Items from a dataset
+++
(* ===== verification/BluezAgent.v ===== *)
(** * BlueZ calls, the pairing agent and the iAP2 profile

    [src/src/iap2/bluez_pairing.cpp], first part: the messages the process sends to
    BlueZ, the objects it registers on the bus, the agent that BlueZ asks during
    pairing, and the profile through which BlueZ hands over a connected socket.
    D-Bus itself is an argument: what arrives while the process waits, what the
    clock says, and how a call ends.  The ghost [trace] is what the process did.
    Allocations of libdbus do not fail. *)

From S2P Require Import Prelude Text DaemonLog BluetoothWorker.
From stdpp Require Import gmap relations.
#[local] Open Scope Z_scope.

(** ** Messages *)

(** A value in the body of a message. A variant and an array carry the signature
    their container was opened with. *)
Inductive DBusValue :=
| DString (text : Bytes)
| DPath (path : Bytes)
| DBool (b : bool)
| DByte (n : Z)
| DInt16 (n : Z)
| DUint16 (n : Z)
| DUint32 (n : Z)
| DFd (fd : Z)
| DVariant (contained : Bytes) (v : DBusValue)
| DArray (element : Bytes) (items : list DBusValue)
| DEntry (key v : DBusValue).

Fixpoint signature (v : DBusValue) : Bytes :=
  match v with
  | DString _ => bs "s"
  | DPath _ => bs "o"
  | DBool _ => bs "b"
  | DByte _ => bs "y"
  | DInt16 _ => bs "n"
  | DUint16 _ => bs "q"
  | DUint32 _ => bs "u"
  | DFd _ => bs "h"
  | DVariant _ _ => bs "v"
  | DArray element _ => bs "a" ++ element
  | DEntry key v => bs "{" ++ signature key ++ signature v ++ bs "}"
  end.

Definition basic (v : DBusValue) : bool :=
  match v with DVariant _ _ | DArray _ _ | DEntry _ _ => false | _ => true end.

(** Whether a value is what its containers announce. *)
Fixpoint well_typed (v : DBusValue) : bool :=
  match v with
  | DVariant contained v => bytes_eqb (signature v) contained && well_typed v
  | DArray element items => forallb (fun v => bytes_eqb (signature v) element && well_typed v) items
  | DEntry key v => basic key && well_typed key && well_typed v
  | DByte n => (0 <=? n) && (n <? 2 ^ 8)
  | DInt16 n => (- 2 ^ 15 <=? n) && (n <? 2 ^ 15)
  | DUint16 n => (0 <=? n) && (n <? 2 ^ 16)
  | DUint32 n => (0 <=? n) && (n <? 2 ^ 32)
  | _ => true
  end.

(** A method call: to BlueZ, or from BlueZ to an object of this process. *)
Record Message := mkMessage {
  serial : Z;
  path : Bytes;
  interface : Bytes;
  member : Bytes;
  arguments : list DBusValue
}.

Definition body_signature (m : Message) : Bytes := concat (map signature (arguments m)).

(* src/src/iap2/bluez_pairing.cpp:258-258 kAgentPath *)
Definition kAgentPath : Bytes := bs "/com/aa2acp/agent".
(* src/src/iap2/bluez_pairing.cpp:259-259 kAgentManager *)
Definition kAgentManager : Bytes := bs "org.bluez.AgentManager1".
(* src/src/iap2/bluez_pairing.cpp:260-260 kAgentInterface *)
Definition kAgentInterface : Bytes := bs "org.bluez.Agent1".
(* src/src/iap2/bluez_pairing.cpp:261-261 kProfilePath *)
Definition kProfilePath : Bytes := bs "/com/aa2acp/iap2_accessory_profile".
(* src/src/iap2/bluez_pairing.cpp:262-262 kDeviceProfilePath *)
Definition kDeviceProfilePath : Bytes := bs "/com/aa2acp/iap2_device_profile".
(* src/src/iap2/bluez_pairing.cpp:263-263 kProfileManager *)
Definition kProfileManager : Bytes := bs "org.bluez.ProfileManager1".
(* src/src/iap2/bluez_pairing.cpp:264-264 kProfileInterface *)
Definition kProfileInterface : Bytes := bs "org.bluez.Profile1".
(* src/src/iap2/bluez_pairing.cpp:265-265 kIap2ServerUuid *)
Definition kIap2ServerUuid : Bytes := bs "00000000-deca-fade-deca-deafdecacaff".
(* src/src/iap2/bluez_pairing.cpp:266-266 kIap2DeviceUuid *)
Definition kIap2DeviceUuid : Bytes := bs "00000000-deca-fade-deca-deafdecacafe".
(* src/src/iap2/bluez_pairing.cpp:268-268 kAdapterPath *)
Definition kAdapterPath : Bytes := bs "/org/bluez/hci0".
(* src/src/iap2/bluez_pairing.cpp:269-269 kAdapterInterface *)
Definition kAdapterInterface : Bytes := bs "org.bluez.Adapter1".
(* src/src/iap2/bluez_pairing.cpp:270-270 kDeviceInterface *)
Definition kDeviceInterface : Bytes := bs "org.bluez.Device1".
(* src/src/iap2/bluez_pairing.cpp:271-271 kPropertiesInterface *)
Definition kPropertiesInterface : Bytes := bs "org.freedesktop.DBus.Properties".

(* src/src/iap2/bluez_pairing.cpp:391-394 new_call *)
Definition new_call (path interface method : Bytes) (arguments : list DBusValue) : Message :=
  mkMessage 0 path interface method arguments.

(* src/src/iap2/bluez_pairing.cpp:633-645 append_profile_string_option *)
Definition append_profile_string_option (key value : Bytes) : DBusValue :=
  DEntry (DString key) (DVariant (bs "s") (DString value)).

(* src/src/iap2/bluez_pairing.cpp:647-659 append_profile_bool_option *)
Definition append_profile_bool_option (key : Bytes) (value : bool) : DBusValue :=
  DEntry (DString key) (DVariant (bs "b") (DBool value)).

(* src/src/iap2/bluez_pairing.cpp:661-690 call_register_iap2_profile (message) *)
Definition register_iap2_profile : Message :=
  new_call (bs "/org/bluez") kProfileManager (bs "RegisterProfile")
    [DPath kProfilePath; DString kIap2ServerUuid;
     DArray (bs "{sv}")
       [append_profile_string_option (bs "Name") (bs "AA2ACP iAP2 client");
        append_profile_string_option (bs "Role") (bs "client");
        append_profile_bool_option (bs "RequireAuthentication") true]].

(* src/src/iap2/bluez_pairing.cpp:692-734 call_register_iap2_device_profile (message) *)
Definition register_iap2_device_profile : Message :=
  new_call (bs "/org/bluez") kProfileManager (bs "RegisterProfile")
    [DPath kDeviceProfilePath; DString kIap2DeviceUuid;
     DArray (bs "{sv}")
       [append_profile_string_option (bs "Name") (bs "AA2ACP iAP2 device server");
        append_profile_string_option (bs "Role") (bs "server");
        append_profile_bool_option (bs "RequireAuthentication") true;
        DEntry (DString (bs "Channel")) (DVariant (bs "q") (DUint16 0))]].

(* src/src/iap2/bluez_pairing.cpp:736-749 call_unregister_iap2_profile (message) *)
Definition unregister_iap2_profile (path : Bytes) : Message :=
  new_call (bs "/org/bluez") kProfileManager (bs "UnregisterProfile") [DPath path].

(* src/src/iap2/bluez_pairing.cpp:751-764 call_connect_iap2_profile (message) *)
Definition connect_iap2_profile (path : Bytes) : Message :=
  new_call path kDeviceInterface (bs "ConnectProfile") [DString kIap2ServerUuid].

(* src/src/iap2/bluez_pairing.cpp:766-778 call_disconnect_iap2_profile (message) *)
Definition disconnect_iap2_profile (path : Bytes) : Message :=
  new_call path kDeviceInterface (bs "DisconnectProfile") [DString kIap2ServerUuid].

(* src/src/iap2/bluez_pairing.cpp:819-836 call_register_agent (message) *)
Definition register_agent (method : Bytes) : Message :=
  new_call (bs "/org/bluez") kAgentManager method [DPath kAgentPath; DString (bs "DisplayYesNo")].

(* src/src/iap2/bluez_pairing.cpp:838-852 call_unregister_agent (message) *)
Definition unregister_agent : Message :=
  new_call (bs "/org/bluez") kAgentManager (bs "UnregisterAgent") [DPath kAgentPath].

(* src/src/iap2/bluez_pairing.cpp:854-868 call_request_default_agent (message) *)
Definition request_default_agent : Message :=
  new_call (bs "/org/bluez") kAgentManager (bs "RequestDefaultAgent") [DPath kAgentPath].

(* src/src/iap2/bluez_pairing.cpp:870-892 call_set_trusted (message) *)
Definition set_trusted (path : Bytes) : Message :=
  new_call path kPropertiesInterface (bs "Set")
    [DString kDeviceInterface; DString (bs "Trusted"); DVariant (bs "b") (DBool true)].

(* src/src/iap2/bluez_pairing.cpp:894-923 call_set_bredr_discovery_filter (message) *)
Definition set_bredr_discovery_filter : Message :=
  new_call kAdapterPath kAdapterInterface (bs "SetDiscoveryFilter")
    [DArray (bs "{sv}") [DEntry (DString (bs "Transport")) (DVariant (bs "s") (DString (bs "bredr")))]].

(* src/src/iap2/bluez_pairing.cpp:396-409 call_no_arguments (message) *)
Definition no_arguments (path interface method : Bytes) : Message := new_call path interface method [].

(** ** State *)

(** The variables of the pairing session while the agent's object is registered. *)
(* src/src/iap2/bluez_pairing.cpp:280-285 AgentContext *)
Record AgentContext := mkAgent {
  pending_confirmation : option Message;
  confirmation_id : Z;
  confirmation_deadline : Z
}.

(** A profile; a descriptor below zero is none. *)
(* src/src/iap2/bluez_pairing.cpp:27-35 BluezIap2Connection::State *)
Record ProfileState := mkProfile {
  device_path : Bytes;
  profile_path : Bytes;
  profile_uuid : Bytes;
  client_profile : bool;
  socket_fd : Z;
  profile_registered : bool
}.

(** The reply to a method call. *)
Inductive Reply := MethodReturn | Rejected (reason : Bytes).

(** How a call of the process ends. *)
Inductive CallReply := ReplyOk | ReplyError (name message : Bytes) | NoReply.
Inductive CallEnd := NotSubmitted | TimedOut | Replied (r : CallReply).

Inductive Event :=
| Logged (level : LogLevel) (text : Bytes)
| Answering (message : Message) (r : Reply)
| Asked (message : Message) (id : Z) (packet : option Bytes)
| UserAnswered (id : Z) (confirmed : bool)
| ClosedFd (fd : Z)
| TookFd (path : Bytes) (received fd : Z)
| Calling (call : Message)
| Ended (call : Message) (e : CallEnd).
+++
◆ DIRECTIONS
Above are the records; repeat exactly the lines from the one holding "interface : Bytes;" down to the one holding "Definition kDeviceProfilePath : Bytes", end lines included.

◆ ANSWER SPACE
  interface : Bytes;
  member : Bytes;
  arguments : list DBusValue
}.

Definition body_signature (m : Message) : Bytes := concat (map signature (arguments m)).

(* src/src/iap2/bluez_pairing.cpp:258-258 kAgentPath *)
Definition kAgentPath : Bytes := bs "/com/aa2acp/agent".
(* src/src/iap2/bluez_pairing.cpp:259-259 kAgentManager *)
Definition kAgentManager : Bytes := bs "org.bluez.AgentManager1".
(* src/src/iap2/bluez_pairing.cpp:260-260 kAgentInterface *)
Definition kAgentInterface : Bytes := bs "org.bluez.Agent1".
(* src/src/iap2/bluez_pairing.cpp:261-261 kProfilePath *)
Definition kProfilePath : Bytes := bs "/com/aa2acp/iap2_accessory_profile".
(* src/src/iap2/bluez_pairing.cpp:262-262 kDeviceProfilePath *)
Definition kDeviceProfilePath : Bytes := bs "/com/aa2acp/iap2_device_profile".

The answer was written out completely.